During the British withdrawal, Dodd becomes separated from his regiment and is cut off from the British forces, with the entire French army between him and the lines at Torres Vedras. In an attempt to get around the French, he heads for the Tagus River, hoping to follow it to Lisbon. However, the French are there ahead of him, and he has no option but to live off the land and try to survive. He joins a group of Portuguese guerrillas and spends two months with them, harassing the encamped French army, killing sentries and laying ambushes for scouting parties and supply animals.

After two months of guerrilla fighting, Dodd hears artillery fire from about ten miles away. He can tell by the sound that it is neither a battle nor a siege. He knows that anyone exchanging artillery fire with the French is an ally of his, so he takes his friend Bernardino and sets out to see what is happening. They meet another Portuguese guerrilla, whose name they never learn, who leads them to the site of the firing. There he sees British soldiers on the other side of the Tagus firing rockets at the town of Santarém, and the French returning cannon fire to stop them. Dodd deduces that there must be something in the town that the British want to set on fire; furthermore, it must be something near the river. From this he can guess what the target must be: the French are trying to construct a pontoon bridge across the Tagus, and the British are firing the rockets to try to burn the pontoon boats, rope, timber, and paint that are warehoused by the river.

Unable to dislodge the British rocketeers from their entrenchments on the far side of the river, the French gather up all the bridge-building supplies and move them farther up the river, to a position where the British can neither see them nor fire on them. Dodd determines to destroy the bridge material himself. He, Bernardino, and the unnamed guerrilla return to their band's headquarters, only to find that while they were gone the French had discovered and destroyed the whole band, hanging the men on trees and taking away the women and the food.

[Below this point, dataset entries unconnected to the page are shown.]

(* ===== verification/Symbolizer.v ===== *)
(** * The symbolizer (daemon/symbolizer.go)

    Kernel addresses are looked up in the sorted /proc/kallsyms, user
    addresses in the cached mappings of the process and the cached symbol
    table of the mapped file.  The operating system (clock, files, ELF
    sections as debug/elf returns them) is the class [OS], whose state every
    reading may change.  An operation is a function on the symbolizer and the
    operating system; an error return is [None].  Log lines are left out, and
    the hooks for tests are nil, as the daemon leaves them. *)

From S2P Require Import Prelude GoLang GoStd Protocol Collector.

(** ** Data *)

Record kallsymsEntry := KallsymsEntry { ks_addr : Z; ks_name : bytes }.

Record elfSymbol := ElfSymbol { es_rva : Z; es_size : Z; es_name : bytes }.

Record elfSymbols := ElfSymbols {
  es_path : bytes; symtabAvailable : bool; es_symbols : list elfSymbol }.

Record procMapsEntry := ProcMapsEntry {
  pe_start : Z; pe_end : Z; pe_perms : bytes; pe_offset : Z; pe_path : bytes }.

Record procMaps := ProcMaps {
  pm_pid : Z; pidStartTime : Z; loadedNs : Z; pm_entries : list procMapsEntry }.

(** ** lruCache

    [order] holds the elements, most recent first; an element is a cell of
    [elems], which items points to by key. *)

Record lruEntry V := LruEntry { le_key : bytes; le_value : V }.
Arguments LruEntry {V} _ _.
Arguments le_key {V} _.
Arguments le_value {V} _.

Record lruCache V := LruCache {
  capacity : nat; order : list nat; elems : gmap nat (lruEntry V);
  items : gmap bytes nat; next_elem : nat }.
Arguments LruCache {V} _ _ _ _ _.
Arguments capacity {V} _.
Arguments order {V} _.
Arguments elems {V} _.
Arguments items {V} _.
Arguments next_elem {V} _.

Abbreviation newLRU capacity := (LruCache capacity [] ∅ ∅ 0) (only parsing).

(** container/list: Remove, MoveToFront *)
Definition list_Remove (e : nat) (l : list nat) : list nat := filter (λ x, x <> e) l.
Definition MoveToFront (e : nat) (l : list nat) : list nat :=
  if decide (e ∈ l) then e :: list_Remove e l else l.

Section LruCache.
Context {V : Type}.
Implicit Types l : lruCache V.

Definition lru_get (key : bytes) l : option V * lruCache V :=
  match items l !! key with
  | Some e =>
      (le_value <$> elems l !! e,
       LruCache (capacity l) (MoveToFront e (order l)) (elems l) (items l) (next_elem l))
  | None => (None, l)
  end.

Definition evict_oldest l : lruCache V :=
  if (capacity l <? length (order l))%nat then
    match list.last (order l) with
    | Some e =>
        LruCache (capacity l) (list_Remove e (order l)) (elems l)
          (match elems l !! e with Some ent => delete (le_key ent) (items l) | None => items l end)
          (next_elem l)
    | None => l
    end
  else l.

Definition lru_put (key : bytes) (value : V) l : lruCache V :=
  match items l !! key with
  | Some e =>
      LruCache (capacity l) (MoveToFront e (order l))
        (alter (λ ent, LruEntry (le_key ent) value) e (elems l)) (items l) (next_elem l)
  | None =>
      let e := next_elem l in
      evict_oldest
        (LruCache (capacity l) (e :: order l) (<[e := LruEntry key value]> (elems l))
           (<[key := e]> (items l)) (S e))
  end.

Definition lru_drop (key : bytes) l : lruCache V :=
  match items l !! key with
  | Some e =>
      LruCache (capacity l) (list_Remove e (order l)) (elems l) (delete key (items l)) (next_elem l)
  | None => l
  end.
End LruCache.

(** ** Lookups *)

(** findContaining *)
Definition findContaining (m : procMaps) (pc : Z) : option procMapsEntry :=
  let es := pm_entries m in
  let idx := Search (length es) (λ i, match es !! i with Some e => pc <? pe_end e | None => true end) in
  e ← es !! idx;
  if (pe_start e <=? pc) && (pc <? pe_end e) then Some e else None.

(** lookupElfSymbol; rva + size is a uint64 sum. *)
Definition lookupElfSymbol (es : elfSymbols) (rva : Z) : option elfSymbol :=
  let syms := es_symbols es in
  let idx := Search (length syms)
               (λ i, match syms !! i with Some s => rva <? es_rva s | None => true end) in
  if (idx =? 0)%nat then None
  else
    cand ← syms !! (idx - 1)%nat;
    if es_size cand =? 0 then Some cand
    else if rva <? u64 (es_rva cand + es_size cand) then Some cand else None.

(** ** Parsers *)

(** parseMapsLine *)
Definition parseMapsLine (line : bytes) : option procMapsEntry :=
  match Fields line with
  | f0 :: f1 :: f2 :: f3 :: f4 :: rest =>
      match SplitN2 f0 45 with
      | [lo; hi] =>
          start ← ParseUint lo 16; end_ ← ParseUint hi 16; off ← ParseUint f2 16;
          Some (ProcMapsEntry start end_ f1 off (Join [32] rest))
      | _ => None
      end
  | _ => None
  end.

(** The body of readProcStarttime after the file has been read *)
Definition parseStarttime (s : bytes) : option Z :=
  match LastIndexByte 41 s with
  | None => None
  | Some rp =>
      if (length s <=? rp + 2)%nat then None
      else
        let fields := Fields (drop (rp + 2) s) in
        if (length fields <? 20)%nat then None else f ← fields !! 19%nat; ParseUint f 10
  end.

(** One line of /proc/kallsyms *)
Definition parseKallsymsLine (line : bytes) : option kallsymsEntry :=
  match Fields line with
  | f0 :: _ :: f2 :: _ =>
      match ParseUint f0 16 with
      | Some addr => if addr =? 0 then None else Some (KallsymsEntry addr f2)
      | None => None
      end
  | _ => None
  end.

Abbreviation scan_max := (1024 * 1024) (only parsing).

(** ** ELF symbols as debug/elf returns them *)

Record elf_Symbol := ElfSym { sym_Name : bytes; sym_Info : Z; sym_Value : Z; sym_Size : Z }.

(** The results of File.Symbols and File.DynamicSymbols; [None] is an error. *)
Record elf_File := ElfFile {
  f_Symbols : option (list elf_Symbol); f_DynamicSymbols : option (list elf_Symbol) }.

Definition keepElfSymbol (sym : elf_Symbol) : option elfSymbol :=
  let stt := Z.land (sym_Info sym) 0xf in
  if negb (stt =? 2) && negb (stt =? 0xa) then None
  else if (sym_Value sym =? 0) || (len (sym_Name sym) =? 0) then None
  else Some (ElfSymbol (sym_Value sym) (sym_Size sym) (sym_Name sym)).

Definition appendElfSymbols (dst : list elfSymbol) (src : list elf_Symbol) : list elfSymbol :=
  dst ++ omap keepElfSymbol src.

Definition elf_less (a b : elfSymbol) : bool :=
  if es_rva a =? es_rva b then es_size b <? es_size a else es_rva a <? es_rva b.

Abbreviation maps_less := (λ a b : procMapsEntry, pe_start a <? pe_start b) (only parsing).
Abbreviation kallsyms_less := (λ a b : kallsymsEntry, ks_addr a <? ks_addr b) (only parsing).

(** ** The operating system *)

Class OS := {
  os_state : Type;
  os_now : os_state -> Z * os_state;
  os_ReadFile : bytes -> os_state -> option bytes * os_state;
  os_OpenElf : bytes -> os_state -> option elf_File * os_state }.

(** ** The Symbolizer *)

Record SymbolizerCounters := Counters {
  KallsymsLoadedCount : Z; SymbolizeFull : Z; SymbolizeFpOnly : Z; SymbolizeDegraded : Z;
  SymbolizeFailed : Z; SymtabUnavailableSo : Z }.

Record Symbolizer := MkSymbolizer {
  kallsyms : list kallsymsEntry;
  procMapsCache : lruCache procMaps;
  elfCache : lruCache elfSymbols;
  counters : SymbolizerCounters }.

Abbreviation procMapsTTL := (100 * 1000000)%Z (only parsing).

Definition NewSymbolizer : Symbolizer :=
  MkSymbolizer [] (newLRU 128) (newLRU 128) (Counters 0 0 0 0 0 0).

Abbreviation executable e := (existsb (Z.eqb 120) (pe_perms e)) (only parsing).

Section Symbolizer.
Context `{OI : OS} `{G : GoSort}.

(** A method: the symbolizer and the operating system before and after. *)
Definition M (A : Type) : Type := Symbolizer * os_state -> A * (Symbolizer * os_state).

Definition ret {A} (a : A) : M A := λ s, (a, s).
Definition bind {A B} (m : M A) (k : A -> M B) : M B := λ s, let '(a, s) := m s in k a s.

#[local] Notation "'let*' x := m 'in' k" := (bind m (λ x, k))
  (at level 10, x name, m at level 100, k at level 200).
#[local] Notation "'do*' m 'in' k" := (bind m (λ _, k))
  (at level 10, m at level 100, k at level 200).

Definition time_Now : M Z := λ '(y, o), let '(t, o) := os_now o in (t, (y, o)).
Definition os_read (path : bytes) : M (option bytes) :=
  λ '(y, o), let '(r, o) := os_ReadFile path o in (r, (y, o)).
Definition elf_Open (path : bytes) : M (option elf_File) :=
  λ '(y, o), let '(r, o) := os_OpenElf path o in (r, (y, o)).

Definition maps_get (key : bytes) : M (option procMaps) := λ '(y, o),
  let '(v, c) := lru_get key (procMapsCache y) in
  (v, (MkSymbolizer (kallsyms y) c (elfCache y) (counters y), o)).
Definition maps_put (key : bytes) (pm : procMaps) : M unit := λ '(y, o),
  (tt, (MkSymbolizer (kallsyms y) (lru_put key pm (procMapsCache y)) (elfCache y) (counters y), o)).
Definition maps_remove (key : bytes) : M unit := λ '(y, o),
  (tt, (MkSymbolizer (kallsyms y) (lru_drop key (procMapsCache y)) (elfCache y) (counters y), o)).
Definition elf_get (key : bytes) : M (option elfSymbols) := λ '(y, o),
  let '(v, c) := lru_get key (elfCache y) in
  (v, (MkSymbolizer (kallsyms y) (procMapsCache y) c (counters y), o)).
Definition elf_put (key : bytes) (es : elfSymbols) : M unit := λ '(y, o),
  (tt, (MkSymbolizer (kallsyms y) (procMapsCache y) (lru_put key es (elfCache y)) (counters y), o)).
Definition get_kallsyms : M (list kallsymsEntry) := λ s, (kallsyms s.1, s).
Definition on_counters (f : SymbolizerCounters -> SymbolizerCounters) : M unit := λ '(y, o),
  (tt, (MkSymbolizer (kallsyms y) (procMapsCache y) (elfCache y) (f (counters y)), o)).

(** The counters are atomic.Uint64. *)
Definition addFull c := Counters (KallsymsLoadedCount c) (u64 (SymbolizeFull c + 1))
  (SymbolizeFpOnly c) (SymbolizeDegraded c) (SymbolizeFailed c) (SymtabUnavailableSo c).
Definition addFpOnly c := Counters (KallsymsLoadedCount c) (SymbolizeFull c)
  (u64 (SymbolizeFpOnly c + 1)) (SymbolizeDegraded c) (SymbolizeFailed c) (SymtabUnavailableSo c).
Definition addDegraded c := Counters (KallsymsLoadedCount c) (SymbolizeFull c) (SymbolizeFpOnly c)
  (u64 (SymbolizeDegraded c + 1)) (SymbolizeFailed c) (SymtabUnavailableSo c).
Definition addFailed c := Counters (KallsymsLoadedCount c) (SymbolizeFull c) (SymbolizeFpOnly c)
  (SymbolizeDegraded c) (u64 (SymbolizeFailed c + 1)) (SymtabUnavailableSo c).
Definition addSymtabUnavailableSo c := Counters (KallsymsLoadedCount c) (SymbolizeFull c)
  (SymbolizeFpOnly c) (SymbolizeDegraded c) (SymbolizeFailed c) (u64 (SymtabUnavailableSo c + 1)).

(** LoadKallsyms; [false] is an error. *)
Definition LoadKallsyms (path : bytes) : M bool :=
  let* f := os_read path in
  match f with
  | None => ret false
  | Some data =>
      match scan_lines scan_max data with
      | None => ret false
      | Some lines =>
          let entries := sort_slice kallsyms_less (omap parseKallsymsLine lines) in
          λ '(y, o), (true, (MkSymbolizer entries (procMapsCache y) (elfCache y)
            (Counters (u64 (Z.of_nat (length entries))) (SymbolizeFull (counters y))
               (SymbolizeFpOnly (counters y)) (SymbolizeDegraded (counters y))
               (SymbolizeFailed (counters y)) (SymtabUnavailableSo (counters y))), o))
      end
  end.

(** readProcStarttime *)
Definition readProcStarttime (pid : Z) : M (option Z) :=
  let* data := os_read (str "/proc/" ++ Itoa pid ++ str "/stat") in
  ret (s ← data; parseStarttime s).

(** readProcMaps: the executable mappings, by start *)

Definition parseMaps (data : bytes) : option (list procMapsEntry) :=
  lines ← scan_lines scan_max data;
  Some (sort_slice maps_less (filter (λ e, executable e = true) (omap parseMapsLine lines))).

Definition readProcMaps (pid : Z) : M (option (list procMapsEntry)) :=
  let* data := os_read (str "/proc/" ++ Itoa pid ++ str "/maps") in
  ret (s ← data; parseMaps s).

(** getOrLoadMaps: the part after a cache miss *)
Definition loadMaps (pid now : Z) : M (option procMaps) :=
  let* st := readProcStarttime pid in
  match st with
  | None => ret None
  | Some st =>
      let* entries := readProcMaps pid in
      match entries with
      | None => ret None
      | Some entries =>
          let pm := ProcMaps pid st now entries in
          do* maps_put (Itoa pid) pm in ret (Some pm)
      end
  end.

Definition getOrLoadMaps (pid : Z) : M (option procMaps) :=
  let* now := time_Now in
  let* v := maps_get (Itoa pid) in
  match v with
  | None => loadMaps pid now
  | Some pm =>
      if s64 (now - loadedNs pm) <? procMapsTTL then ret (Some pm)
      else
        let* st := readProcStarttime pid in
        match st with
        | None => do* maps_remove (Itoa pid) in ret None
        | Some st =>
            if st =? pidStartTime pm then
              let* entries := readProcMaps pid in
              match entries with
              | None => do* maps_remove (Itoa pid) in ret None
              | Some entries =>
                  let refreshed := ProcMaps pid (pidStartTime pm) now entries in
                  do* maps_put (Itoa pid) refreshed in ret (Some refreshed)
              end
            else do* maps_remove (Itoa pid) in loadMaps pid now
        end
  end.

The three have nothing to eat, so the unnamed guerrilla visits the French encampment that night, kills a sentry and steals a pack mule. They slaughter the mule and smoke the meat, giving them enough food in their packs for several weeks. Then they set out to find the new bridge-building headquarters. Before they find it, they are surprised by a French patrol; they run for cover, but Dodd's two friends fall and are captured. From the safety of the rocks, Dodd looks back to see his friends hanged. He resolutely goes on alone and finds the French encampment. He patiently hides in the rocks watching the business of the camp for several days. Finally, he goes in by night, kills two sentries, and spreads highly flammable grease and oil (kept in cauldrons by the French for tarring rope, greasing cordage, and waterproofing their boats) over the pontoons and timber and rope, and sets it all on fire. From his hideout in the rocks, he sees the whole encampment burn, and is pleased with his success; he never learns that orders had arrived only that day for the French to burn the encampment themselves since Masséna had ordered a retreat.

Dodd avoids the retreating French army and happily rejoins his regiment, unacknowledged, unthanked and unconcerned about his months of demanding effort. Dodd does, however, get something that to him is more important: a new uniform, new boots, a shave, and his first ration of bread and salt in months.

==Homages==

In Sharpe's Escape (2004), one of Bernard Cornwell's Richard Sharpe novels (which were partly inspired by Death to the French), a Rifleman named Matthew Dodd is separated from Sharpe's company in a skirmish during the Peninsular Campaign in 1810. Cornwell has acknowledged on his website that this character is intended to be the same individual depicted by Forester in Death to the French.